• [ABOUT THIS TASK]: The entries below hold a line with "(** ** redb transactions" and a line with "Class SerdeLaws (A". Return those lines and all that lie between them, exactly and only.

· · · · ·

(* ===== verification/Interfaces.v ===== *)
(** * Interfaces of the third-party crates

    The sources call [redb] (an embedded ordered key-value store with ACID
    transactions) and [serde_json].  Their code is not part of the repository,
    so the development is parametric in it: each crate is a class of operations
    and a class of the laws that its documentation promises.  The models of the
    components are proved against these classes; [Instances.v] shows that they
    can be implemented. *)
From S2P Require Import Prelude.
From S2P Require Import RustStr.
From S2P Require Import RustFmt.
From S2P Require Import Errors.

(** ** redb tables

    All keys and values of the sources are byte strings ([&str] or [&[u8]]). *)
Class RedbTable (T : Type) := {
  t_empty : T;
  t_get : T → string → option string;
  t_insert : string → string → T → T;
  t_remove : string → T → T;
  (** [table.iter()], in key order *)
  t_iter : T → list (string * string);
  (** [table.range(lo..)] and [table.range(lo..hi)] *)
  t_range_from : string → T → list (string * string);
  t_range : string → string → T → list (string * string);
}.

Definition key_lt (x y : string * string) : Prop := str_lt x.1 y.1.

Class RedbTableLaws (T : Type) `{RedbTable T} := {
  t_get_empty k : t_get t_empty k = None;
  t_get_insert k v t j :
    t_get (t_insert k v t) j = if decide (k = j) then Some v else t_get t j;
  t_get_remove k t j :
    t_get (t_remove k t) j = if decide (k = j) then None else t_get t j;
  t_iter_get t k v : (k, v) ∈ t_iter t ↔ t_get t k = Some v;
  t_iter_sorted t : StronglySorted key_lt (t_iter t);
  t_range_from_spec lo t :
    t_range_from lo t = List.filter (λ e, str_leb lo e.1) (t_iter t);
  t_range_spec lo hi t :
    t_range lo hi t = List.filter (λ e, str_leb lo e.1 && str_ltb e.1 hi) (t_iter t);
}.

(** ** redb transactions

    [S] is the committed content of the database file.  An environment decides
    which of the I/O steps of a transaction fail.  A write transaction whose
    body or commit fails is dropped and leaves the database as it was. *)
Class RedbTxn (S : Type) := {
  renv : Type;
  reliable : renv → Prop;
  run_write {A} : renv → act S TxDbError A → act S TxDbError A;
  run_read {A} : renv → (S → result TxDbError A) → S → result TxDbError A;
}.
#[global] Arguments renv S {_}.

Class RedbTxnLaws (S : Type) `{RedbTxn S} := {
  run_write_ok {A} env (m : act S TxDbError A) s a s' :
    run_write env m s = (Ok a, s') → m s = (Ok a, s');
  run_write_err {A} env (m : act S TxDbError A) s e s' :
    run_write env m s = (Err e, s') →
    s' = s ∧ (is_redb_error e = true ∨ ∃ s'', m s = (Err e, s''));
  run_write_reliable {A} env (m : act S TxDbError A) s :
    reliable env →
    run_write env m s =
      match m s with (Ok a, s') => (Ok a, s') | (Err e, _) => (Err e, s) end;
  run_read_ok {A} env (f : S → result TxDbError A) s a :
    run_read env f s = Ok a → f s = Ok a;
  run_read_err {A} env (f : S → result TxDbError A) s e :
    run_read env f s = Err e → is_redb_error e = true ∨ f s = Err e;
  run_read_reliable {A} env (f : S → result TxDbError A) s :
    reliable env → run_read env f s = f s;
}.

(** ** serde_json

    [to_vec] (also [to_string]), [to_vec_pretty] and [from_slice] (also
    [from_str]) of a type that derives [Serialize] and [Deserialize]:
    serialisation of such a type does not fail, deserialisation reads it back,
    and the compact form is UTF-8 text without control characters (they are
    escaped in strings and the compact form has no other white space). *)
Class Serde (A : Type) := {
  to_vec : A → result string string;
  to_vec_pretty : A → result string string;
  from_slice : string → result string A;
}.
Class SerdeLaws (A : Type) `{Serde A} := {
  to_vec_total (a : A) : ∃ b, to_vec a = Ok b;
  from_to (a : A) (b : string) : to_vec a = Ok b → from_slice b = Ok a;
  to_vec_pretty_total (a : A) : ∃ b, to_vec_pretty a = Ok b;
  from_to_pretty (a : A) (b : string) : to_vec_pretty a = Ok b → from_slice b = Ok a;
  to_vec_text (a : A) (b : string) :
    to_vec a = Ok b → utf8_valid b = true ∧ string_forallb (λ c, (32 <=? byte c)%Z) b = true;
  to_vec_pretty_text (a : A) (b : string) : to_vec_pretty a = Ok b → utf8_valid b = true;
}.

(** ** Consequences *)

Section TableFacts.
Context {T : Type} `{RedbTableLaws T}.

Lemma t_get_insert_eq k v (t : T) : t_get (t_insert k v t) k = Some v.
Proof. by rewrite t_get_insert, decide_True. Qed.
Lemma t_get_insert_ne k v (t : T) j : k ≠ j → t_get (t_insert k v t) j = t_get t j.
Proof. intros. by rewrite t_get_insert, decide_False. Qed.
Lemma t_get_remove_eq k (t : T) : t_get (t_remove k t) k = None.
Proof. by rewrite t_get_remove, decide_True. Qed.
Lemma t_get_remove_ne k (t : T) j : k ≠ j → t_get (t_remove k t) j = t_get t j.
Proof. intros. by rewrite t_get_remove, decide_False. Qed.

(** The entries of a table whose key has a given prefix, in key order. *)
Definition prefixed (p : string) (t : T) : list (string * string) :=
  List.filter (λ e, starts_with p e.1) (t_iter t).

Lemma elem_of_prefixed p (t : T) k v :
  (k, v) ∈ prefixed p t ↔ starts_with p k = true ∧ t_get t k = Some v.
Proof.
  unfold prefixed. rewrite list_elem_of_In, filter_In, <-list_elem_of_In, t_iter_get.
  simpl. tauto.
Qed.
Lemma prefixed_sorted p (t : T) : StronglySorted key_lt (prefixed p t).
Proof. apply StronglySorted_filter, t_iter_sorted. Qed.

(** Scanning [range(p..)] until the prefix is left visits exactly the entries
    with the prefix. *)
Lemma prefix_scan p (t : T) :
  take_while (λ e, starts_with p e.1) (t_range_from p t) = prefixed p t.
Proof.
  rewrite t_range_from_spec. unfold prefixed.
  rewrite take_while_filter; [apply filter_filter_sub|].
  - intros [k v]. simpl. rewrite starts_with_spec, str_leb_le.
    intros [r ->]. apply le_prefix.
  - assert (Hs : StronglySorted key_lt
      (List.filter (λ e, str_leb p e.1) (t_iter t)))
      by apply StronglySorted_filter, t_iter_sorted.
    assert (Hp : Forall (λ e : string * string, String.le p e.1)
      (List.filter (λ e, str_leb p e.1) (t_iter t))).
    { apply Forall_forall. intros e. rewrite list_elem_of_In, filter_In.
      intros [_ ?]. by apply str_leb_le. }
    induction Hs as [|x l Hs IH Hx]; constructor;
      apply Forall_cons in Hp as [Hpx Hpl]; [by apply IH|].
    eapply Forall_impl; [exact Hx|]. intros y Hxy.
    apply prefix_interval; [done|by apply str_lt_le].
Qed.
End TableFacts.

Section TxnFacts.
Context {S : Type} `{RedbTxnLaws S}.

Lemma run_write_preserves {A} (I : S → Prop) env (m : act S TxDbError A) :
  (∀ s a s', I s → m s = (Ok a, s') → I s') → preserves I (run_write env m).
Proof.
  intros Hm s Hs. destruct (run_write env m s) as [[a|e] s'] eqn:Hr; simpl.
  - apply run_write_ok in Hr. eauto.
  - by apply run_write_err in Hr as [-> _].
Qed.
(** A transaction whose body answers [a] either does so or is rolled back. *)
Lemma run_write_cases {A} env (m : act S TxDbError A) db a db' :
  m db = (Ok a, db') →
  run_write env m db = (Ok a, db') ∨
  ∃ e, ¬ reliable env ∧ run_write env m db = (Err e, db).
Proof.
  intros Hm. destruct (run_write env m db) as [[b|e] db''] eqn:Hr.
  - apply run_write_ok in Hr. left. congruence.
  - right. exists e. split; [|by apply run_write_err in Hr as [-> _]].
    intros Hrel. rewrite run_write_reliable, Hm in Hr by done. done.
Qed.
End TxnFacts.

Section SerdeFacts.
Context {A : Type} `{SerdeLaws A}.

Lemma to_vec_inj (a b : A) s : to_vec a = Ok s → to_vec b = Ok s → a = b.
Proof. intros Ha%from_to Hb%from_to. congruence. Qed.
End SerdeFacts.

· · · · ·

• [RESULT FOR THIS TASK]:
(** ** redb transactions

    [S] is the committed content of the database file.  An environment decides
    which of the I/O steps of a transaction fail.  A write transaction whose
    body or commit fails is dropped and leaves the database as it was. *)
Class RedbTxn (S : Type) := {
  renv : Type;
  reliable : renv → Prop;
  run_write {A} : renv → act S TxDbError A → act S TxDbError A;
  run_read {A} : renv → (S → result TxDbError A) → S → result TxDbError A;
}.
#[global] Arguments renv S {_}.

Class RedbTxnLaws (S : Type) `{RedbTxn S} := {
  run_write_ok {A} env (m : act S TxDbError A) s a s' :
    run_write env m s = (Ok a, s') → m s = (Ok a, s');
  run_write_err {A} env (m : act S TxDbError A) s e s' :
    run_write env m s = (Err e, s') →
    s' = s ∧ (is_redb_error e = true ∨ ∃ s'', m s = (Err e, s''));
  run_write_reliable {A} env (m : act S TxDbError A) s :
    reliable env →
    run_write env m s =
      match m s with (Ok a, s') => (Ok a, s') | (Err e, _) => (Err e, s) end;
  run_read_ok {A} env (f : S → result TxDbError A) s a :
    run_read env f s = Ok a → f s = Ok a;
  run_read_err {A} env (f : S → result TxDbError A) s e :
    run_read env f s = Err e → is_redb_error e = true ∨ f s = Err e;
  run_read_reliable {A} env (f : S → result TxDbError A) s :
    reliable env → run_read env f s = f s;
}.

(** ** serde_json

    [to_vec] (also [to_string]), [to_vec_pretty] and [from_slice] (also
    [from_str]) of a type that derives [Serialize] and [Deserialize]:
    serialisation of such a type does not fail, deserialisation reads it back,
    and the compact form is UTF-8 text without control characters (they are
    escaped in strings and the compact form has no other white space). *)
Class Serde (A : Type) := {
  to_vec : A → result string string;
  to_vec_pretty : A → result string string;
  from_slice : string → result string A;
}.
Class SerdeLaws (A : Type) `{Serde A} := {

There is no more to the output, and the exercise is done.